I realise that I can set upper and lower bounds on the integral by writing $\lfloor x \rfloor = x - \lbrace x \rbrace$. However, I am hoping to find a precise numerical solution. My approach has been to use integration by parts, writing

$$\int_1^n \lfloor u \rfloor f'(u) \mathrm d u = nf(n)-f(1)-\int_1^n f(v) \frac{\delta}{\delta v} \lfloor v \rfloor \mathrm d v$$

(whilst noting that $\lfloor n \rfloor=n$).

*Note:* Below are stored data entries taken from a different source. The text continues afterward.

Definition exec (i : instr) (s : cpu) : option cpu :=
  match i with
  | Addi rd rs imm => Some (set_gpr rd (u32 (gpr s rs + imm)) s)
  | Mv rd rs => Some (set_gpr rd (gpr s rs) s)
  | Lui rd imm => Some (set_gpr rd (u32 (imm * 4096)) s)
  | Sw r off rs => m ← store_word (u32 (gpr s rs + off)) (gpr s r) (ram s); Some (set_ram m s)
  | Lw rd off rs => x ← load_word (u32 (gpr s rs + off)) (ram s); Some (set_gpr rd x s)
  | Csrrw rd c rs => Some (set_gpr rd (csrs s c) (set_csr c (gpr s rs) s))
  | Csrr rd c => Some (set_gpr rd (csrs s c) s)
  | Csrw c rs => Some (set_csr c (gpr s rs) s)
  | Call => callee s
  | Ret => Some (set_pc (gpr s RA) s)
  | Sret => Some (do_sret s)
  end.

Fixpoint run (l : list instr) (s : cpu) : option cpu :=
  match l with [] => Some s | i :: l => s' ← exec i s; run l s' end.
End exec.

(** ** The routines *)

Definition switch_context : list instr := [
  Addi SP SP (-13 * 4);
  Sw RA (0 * 4) SP; Sw S0 (1 * 4) SP; Sw S1 (2 * 4) SP; Sw S2 (3 * 4) SP; Sw S3 (4 * 4) SP;
  Sw S4 (5 * 4) SP; Sw S5 (6 * 4) SP; Sw S6 (7 * 4) SP; Sw S7 (8 * 4) SP; Sw S8 (9 * 4) SP;
  Sw S9 (10 * 4) SP; Sw S10 (11 * 4) SP; Sw S11 (12 * 4) SP;
  Sw SP 0 A0;
  Lw SP 0 A1;
  Lw RA (0 * 4) SP; Lw S0 (1 * 4) SP; Lw S1 (2 * 4) SP; Lw S2 (3 * 4) SP; Lw S3 (4 * 4) SP;
  Lw S4 (5 * 4) SP; Lw S5 (6 * 4) SP; Lw S6 (7 * 4) SP; Lw S7 (8 * 4) SP; Lw S8 (9 * 4) SP;
  Lw S9 (10 * 4) SP; Lw S10 (11 * 4) SP; Lw S11 (12 * 4) SP;
  Addi SP SP (13 * 4);
  Ret ].
(* ===== verification/Trap.v ===== *)
(** * Traps: from the user program into the kernel and back

    [kentry] saves the registers of the user program in a [struct trap_frame] on the
    kernel stack, calls [handle_trap] on it, and returns to the program with what the
    frame then holds. The theorems: a system call is transparent to the program
    but for its result, and the first switch to a new process enters its program. *)

From S2P Require Import Prelude CLib FsTypes Block Inode KState Page Virtio Kprintf FdTable Process Syscall Asm.
From S2P Require Import Threads.

(** The registers in the order of [struct trap_frame]. *)
Definition trap_regs : list reg :=
  [RA; GP; TP; T0; T1; T2; T3; T4; T5; T6; A0; A1; A2; A3; A4; A5; A6; A7; S0; S1; S2; S3; S4; S5; S6; S7; S8; S9; S10; S11].
Definition user_words (s : cpu) : list Z := (gpr s <$> trap_regs) ++ [gpr s SP].

Lemma kentry_code : kentry =
  [Csrrw SP SSCRATCH SP; Addi SP SP (-124)] ++ saves 0 trap_regs ++
  [Csrr A0 SSCRATCH; Sw A0 120 SP; Addi A0 SP 124; Csrw SSCRATCH A0; Mv A0 SP; Call] ++
  loads 0 trap_regs ++ [Lw SP 120 SP; Sret].
Proof. reflexivity. Qed.

Lemma no_sp : SP ∉ trap_regs.
Proof. by refine (bool_decide_unpack _ _). Qed.
Lemma distinct_regs : NoDup trap_regs.
Proof. by refine (bool_decide_unpack _ _). Qed.

(** The frame as the system calls see it. *)
Definition frame_of (ws : list Z) : trap_frame :=
  Frame (ws !!! 10%nat) (ws !!! 11%nat) (ws !!! 12%nat) (ws !!! 13%nat) (take 10 ws ++ drop 14 ws).
Definition words_of (f : trap_frame) : list Z :=
  take 10 (saved f) ++ [a0 f; a1 f; a2 f; a3 f] ++ drop 10 (saved f).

Clearly, $\frac{\delta}{\delta v} \lfloor v\rfloor$ is undetermined or infinite at integer values of $v$. I have tried to get round this by observing that, for sufficiently small $\epsilon$,

$$ \begin{align} \int_1^n f(v) \frac{\delta }{\delta v} \lfloor v \rfloor \mathrm d v &= \sum_{i=2}^n \int_{i-1}^i f(v) \frac{\delta}{\delta v} \lfloor v \rfloor \mathrm d v \\ &= \lim_{\epsilon \rightarrow 0^+} \sum_{i=2}^n \int_{i-1}^{i-\epsilon} f(v) \frac{\delta}{\delta v}\lfloor v \rfloor \mathrm d v \end{align} $$

Since $\frac{\delta }{\delta v }\lfloor v\rfloor = 0$ over each closed interval $[i-1,i-\epsilon]$, it follows that

$$\int_1^n f(v) \frac{\delta}{\delta v} \lfloor v \rfloor \mathrm d v = 0$$

But this is wrong. As an example, set $f(x) := \sqrt{x}$, so that

$$ \begin{align} \int_1^n \lfloor u \rfloor f'(u) \mathrm d u &= \int_1^n \lfloor u \rfloor \frac{1}{2 \sqrt{u}} \mathrm d u \\ &= n \sqrt{n} - 1 - \int_1^n \sqrt{v} \frac{\delta}{\delta v} \lfloor v \rfloor \mathrm d v \\ &\overset{?}{=} n \sqrt{n} - 1 - 0 \end{align} $$

The output from Mathematica instantly disproves this last equality (assuming it is calculating the integral correctly). So:

  • What is wrong with this approach?
  • Any suggestions for how to calculate the original integral (i.e., with $f$ undefined)?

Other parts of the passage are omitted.